Expectations

I want to make sure everyone gets along.

I want to be sure that everyone is happy.

I want to be sure everyone likes me.

I want to help everyone feel comfortable at the party.

I want to help others understand their worth.

This is a list of expectations that I have had for myself at different times in my life. Some of them are doable and good goals. Others are expectations that are toxic for my frame of mind. I have had times when I want to force people to be happy. I don’t necessarily think that when I am in the situation but that is where it goes.

So what do you do when you find yourself with unrealistic expectations? First, you have to recognize that what you are thinking or doing is not reachable. Wanting to help people feel comfortable at a party is doable. You can introduce them around to the other people. You can make sure they have food and that they know where the bathroom is. But needing everyone to get along is an expectation that is toxic. You can’t make people like each other, no matter what you do.

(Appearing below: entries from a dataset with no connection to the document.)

(** The calls of the loop: names are asked in list order up to the first
    canvas with the reserved name, which is then referenced; no canvas
    after it is looked at. *)
Lemma find_loop_trace cl w :
  (Forall (fun c => canvas_named_aitum c = false) cl /\
   trace (exec (find_aitum_vertical_canvas_loop cl) w) =
     trace w ++ map (fun c => EvCanvasGetName (canvas_id c)) cl) \/
  (exists l1 c l2,
     cl = l1 ++ c :: l2 /\
     Forall (fun c' => canvas_named_aitum c' = false) l1 /\
     canvas_named_aitum c = true /\
     List.find canvas_named_aitum cl = Some c /\
     trace (exec (find_aitum_vertical_canvas_loop cl) w) =
       trace w ++ map (fun c' => EvCanvasGetName (canvas_id c')) (l1 ++ [c]) ++
       [EvCanvasGetRef (canvas_id c) (canvas_ref c)]).
Proof.
  revert w. induction cl as [|c cl IH]; intros w.
  - left. split; [constructor|]. cbn. by rewrite app_nil_r.
  - rewrite find_loop_cons, exec_bind.
    change (eval (obs_canvas_get_name c) w) with (canvas_name c).
    destruct (canvas_named_aitum c) eqn:Hn.
    + right. exists [], c, cl. split; [done|]. split; [constructor|]. split; [done|].
      split; [cbn; by rewrite Hn|].
      unfold canvas_named_aitum in Hn. destruct (canvas_name c) as [n|]; [|done].
      rewrite Hn. cbn. by rewrite <- app_assoc.
    + assert (Hstep : exec
         match canvas_name c with
         | Some n =>
           if String.eqb n AITUM_VERTICAL_CANVAS_NAME
           then obs_canvas_get_ref c
           else find_aitum_vertical_canvas_loop cl
         | None => find_aitum_vertical_canvas_loop cl
         end (exec (obs_canvas_get_name c) w) =
         exec (find_aitum_vertical_canvas_loop cl) (exec (obs_canvas_get_name c) w)).
      { unfold canvas_named_aitum in Hn. destruct (canvas_name c) as [n|]; [|done].
        by rewrite Hn. }
      rewrite Hstep.
      destruct (IH (exec (obs_canvas_get_name c) w))
        as [[Hall Ht]|(l1 & c' & l2 & -> & Hall & Hc' & Hf & Ht)].
      * left. split; [by constructor|]. rewrite Ht. cbn. by rewrite <- app_assoc.
      * right. exists (c :: l1), c', l2. split; [done|]. split; [by constructor|].
        split; [done|]. split; [cbn; by rewrite Hn|].
        rewrite Ht. cbn. by rewrite <- !app_assoc.
Qed.

Lemma find_canvas_eval w :
  eval (find_aitum_vertical_canvas E) w =
  match List.find canvas_named_aitum (env_canvases E (tick w)) with
  | Some c => if canvas_ref c then Some c else None
  | None => None
  end.
Proof.
  unfold eval, find_aitum_vertical_canvas, obs_frontend_get_canvases,
    obs_frontend_canvas_list_free, bind, ret, ask, emit. cbn.
  match goal with |- context [find_aitum_vertical_canvas_loop ?cl ?w0] =>
    destruct (find_loop_run cl w0) as (evs & -> & _) end.
  done.
Qed.

(** [find_aitum_vertical_canvas] in closed form, by whether the list has
    a canvas with the reserved name. *)
Lemma find_canvas_cases w :
  let cl := env_canvases E (tick w) in
  exists evs,
    find_aitum_vertical_canvas E w =
      (match List.find canvas_named_aitum cl with
       | Some c => if canvas_ref c then Some c else None
       | None => None
       end,
       advance (S (tick w)) (EvGetCanvases (length cl) :: evs ++ [EvCanvasListFree]) [] w) /\
    ((Forall (fun c => canvas_named_aitum c = false) cl /\
      List.find canvas_named_aitum cl = None /\
      evs = map (fun c => EvCanvasGetName (canvas_id c)) cl) \/
     (exists l1 c l2,
        cl = l1 ++ c :: l2 /\
        Forall (fun c' => canvas_named_aitum c' = false) l1 /\
        canvas_named_aitum c = true /\
        List.find canvas_named_aitum cl = Some c /\
        evs = map (fun c' => EvCanvasGetName (canvas_id c')) (l1 ++ [c]) ++
              [EvCanvasGetRef (canvas_id c) (canvas_ref c)])).
Proof.
  cbn zeta. set (cl := env_canvases E (tick w)).
  set (w0 := exec (obs_frontend_get_canvases E) w).
  pose proof (find_loop_trace cl w0) as Htr.
  destruct (find_loop_run cl w0) as (evs & Hl & _).
  exists evs. split.
  { unfold find_aitum_vertical_canvas, obs_frontend_get_canvases,
      obs_frontend_canvas_list_free, bind, ret, ask, emit. cbn. fold cl.
    change ({| vctx := vctx w; config := config w; outputs := outputs w;
               next_output := next_output w; tick := S (tick w);
               trace := trace w ++ [EvGetCanvases (length cl)]; log := log w |})
      with w0.
    rewrite Hl. unfold advance. cbn. by rewrite <- !app_assoc, app_nil_r. }
  unfold exec in Htr. rewrite Hl in Htr. cbn [snd advance trace] in Htr.
  destruct Htr as [[Hall Ht]|(l1 & c & l2 & Hcl & Hall & Hc & Hf & Ht)];
    apply app_inv_head in Ht; subst evs.
  - left. split; [done|]. split; [|done].
    destruct (List.find canvas_named_aitum cl) as [c|] eqn:Hf; [|done].
    apply List.find_some in Hf as [Hin Hc]. apply list_elem_of_In in Hin.
    by rewrite (proj1 (Forall_forall _ _) Hall c Hin) in Hc.
  - right. by exists l1, c, l2.
Qed.

Lemma events_of_run {A} (m : M A) w r t evs lg :
  m w = (r, advance t evs lg w) -> events m w = evs.
Proof. intros H. apply events_of_trace. unfold exec. by rewrite H. Qed.

(** X8 (the canvas lookup).  [find_aitum_vertical_canvas] fetches the
    canvas list once and frees it as its last call on every path.  In
    between it asks the names in list order up to the first canvas whose
    name is exactly "Aitum Vertical" (canvases with a null or another name
    are passed over, canvases after the match are never looked at), and
    takes a reference to that one only.  It returns that canvas when the
    reference was obtained and null otherwise; it changes neither the
    context nor the configuration nor any output. *)
Theorem find_canvas_first_match w :
  let cl := env_canvases E (tick w) in
  let r := eval (find_aitum_vertical_canvas E) w in
  let evs := events (find_aitum_vertical_canvas E) w in
  let w' := exec (find_aitum_vertical_canvas E) w in
  vctx w' = vctx w /\ config w' = config w /\ outputs w' = outputs w /\
  ((Forall (fun c => canvas_name c <> Some "Aitum Vertical") cl /\
    r = None /\
    evs = EvGetCanvases (length cl) ::
          map (fun c => EvCanvasGetName (canvas_id c)) cl ++ [EvCanvasListFree]) \/
   (exists l1 c l2,
      cl = l1 ++ c :: l2 /\
      Forall (fun c' => canvas_name c' <> Some "Aitum Vertical") l1 /\
      canvas_name c = Some "Aitum Vertical" /\
      r = (if canvas_ref c then Some c else None) /\
      evs = EvGetCanvases (length cl) ::
            map (fun c' => EvCanvasGetName (canvas_id c')) (l1 ++ [c]) ++
            [EvCanvasGetRef (canvas_id c) (canvas_ref c); EvCanvasListFree])).
Proof.
  cbn zeta. destruct (find_canvas_cases w) as (evs & Hrun & Hcases). cbn zeta in *.
  rewrite (events_of_run _ _ _ _ _ _ Hrun). unfold exec, eval. rewrite Hrun.
  cbn [fst snd advance vctx config outputs].
  split; [done|]. split; [done|]. split; [done|].
  destruct Hcases as [(Hall & -> & ->)|(l1 & c & l2 & Hcl & Hall & Hc & -> & ->)].
  - left. split; [|done].
    eapply Forall_impl; [exact Hall|]. intros c. apply canvas_named_aitum_false.
  - right. exists l1, c, l2. split; [done|]. split.
    + eapply Forall_impl; [exact Hall|]. intros c'. apply canvas_named_aitum_false.
    + split; [by apply canvas_named_aitum_true|]. split; [done|].
      by rewrite <- app_assoc.
Qed.

(** *** References and lists are given back *)

Lemma count_events_app p l1 l2 :
  count_events p (l1 ++ l2) = count_events p l1 + count_events p l2.
Proof. unfold count_events. by rewrite List.filter_app, length_app. Qed.

Lemma count_events_names p (l : list obs_canvas) :
  (forall id, p (EvCanvasGetName id) = false) ->
  count_events p (map (fun c => EvCanvasGetName (canvas_id c)) l) = 0.
Proof.
  intros Hp. unfold count_events. induction l as [|c l IH]; [done|].
  cbn. by rewrite Hp.
Qed.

Second, once you realize that your expectations are out of control you can explore why you are so focused on achieving that thing. One of my major expectations is that I want people to get along and be friends, no matter what. When I started to think about this I realized that it comes from being bullied as a teenager. I know what it is like to be on the outside and it is a horrible feeling. Not wanting someone else to feel like that drives me to the extreme of trying to make everyone like each other. It makes me hyper focus on situations when I think people aren’t getting along. And I spend way too much time trying to fix the “problem”.

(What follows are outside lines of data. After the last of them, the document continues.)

Lemma ensures_handle_check d achalls : ensures R (_handle_check w d achalls).
Proof.
  intros s r s' H. unfold _handle_check in H.
  unfold bind at 1 in H. unfold get_authzr at 1 in H.
  destruct (authzr s !! d) as [old|] eqn:Hold; [|inversion H; subst; reflexivity].
  cbn [bind get_state emit set_authzr] in H.
  unfold bind, get_authzr in H. cbn [authzr dv_c cont_c trace] in H.
  rewrite lookup_insert_eq in H.
  assert (Hstep : R s (mkAuthHandler (<[d := poll w (trace s) old]> (authzr s))
                         (dv_c s) (cont_c s) (EvPoll old :: trace s))).
  { transitivity (mkAuthHandler (authzr s) (dv_c s) (cont_c s) (EvPoll old :: trace s)).
    - apply R_trace. discriminate.
    - apply (R_authzr (mkAuthHandler (authzr s) (dv_c s) (cont_c s) (EvPoll old :: trace s))).
      simpl. rewrite Hold. eauto. }
  destruct (bool_decide _) in H; inversion H; subst; exact Hstep.
Qed.

Lemma ensures_check_domains best_effort doms : forall chall_update comp_domains,
  ensures R (check_domains w best_effort doms chall_update comp_domains).
Proof.
  induction doms as [|d rest IH]; intros chall_update comp_domains; simpl.
  - apply ensures_ret.
  - frame_step; [frame|]. frame_step; [apply ensures_handle_check|].
    destruct a0 as [comp_challs failed_challs].
    destruct (length comp_challs =? length a)%nat; [apply IH|].
    destruct failed_challs.
    + frame_step; [frame | apply IH].
    + destruct best_effort; [apply IH | frame].
Qed.

Lemma ensures_poll_while best_effort min_sleep max_rounds fuel :
  sleep_ok = true ->
  forall chall_update dom_to_check rounds,
    ensures R (poll_while w fuel best_effort min_sleep max_rounds
                 chall_update dom_to_check rounds).
Proof.
  intros Hsleep. induction fuel as [|fuel IH]; intros chall_update dom_to_check rounds; simpl.
  - destruct (_ && _); [apply ensures_diverge | apply ensures_ret].
  - destruct (_ && _); [|apply ensures_ret].
    frame_step; [unfold sleep; frame|]. frame_step; [apply ensures_check_domains|].
    destruct a0. apply IH.
Qed.

Lemma ensures_respond fuel cont_resp dv_resp best_effort :
  sleep_ok = true ->
  ensures R (_respond w fuel cont_resp dv_resp best_effort).
Proof.
  intros Hsleep. unfold _respond.
  frame_step; [frame|]. frame_step; [apply ensures_send_responses|].
  destruct a0. frame_step; [frame|]. frame_step; [apply ensures_send_responses|].
  destruct a1. apply ensures_try_finally.
  - apply ensures_poll_while, Hsleep.
  - apply ensures_cleanup_challenges.
Qed.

Finally, spend some time working through the thinking error that is causing the expectation. I have had to learn how to like myself no matter what other people think. I have come to realize that situations that I think need “fixed” the others don’t see a problem. I have had to learn boundaries and know that even if there is a problem unless I am one of the people involved the problem has nothing to do with me. It takes work and at times I still find myself sucked into trying to fix a problem. However, I can work through it much faster than I used to.

We have all learned expectations throughout our lives. The choice is now ours if we want to keep those expectations or not. We can do the work to let them go or we can stay stuck. I hope you choose to let them go.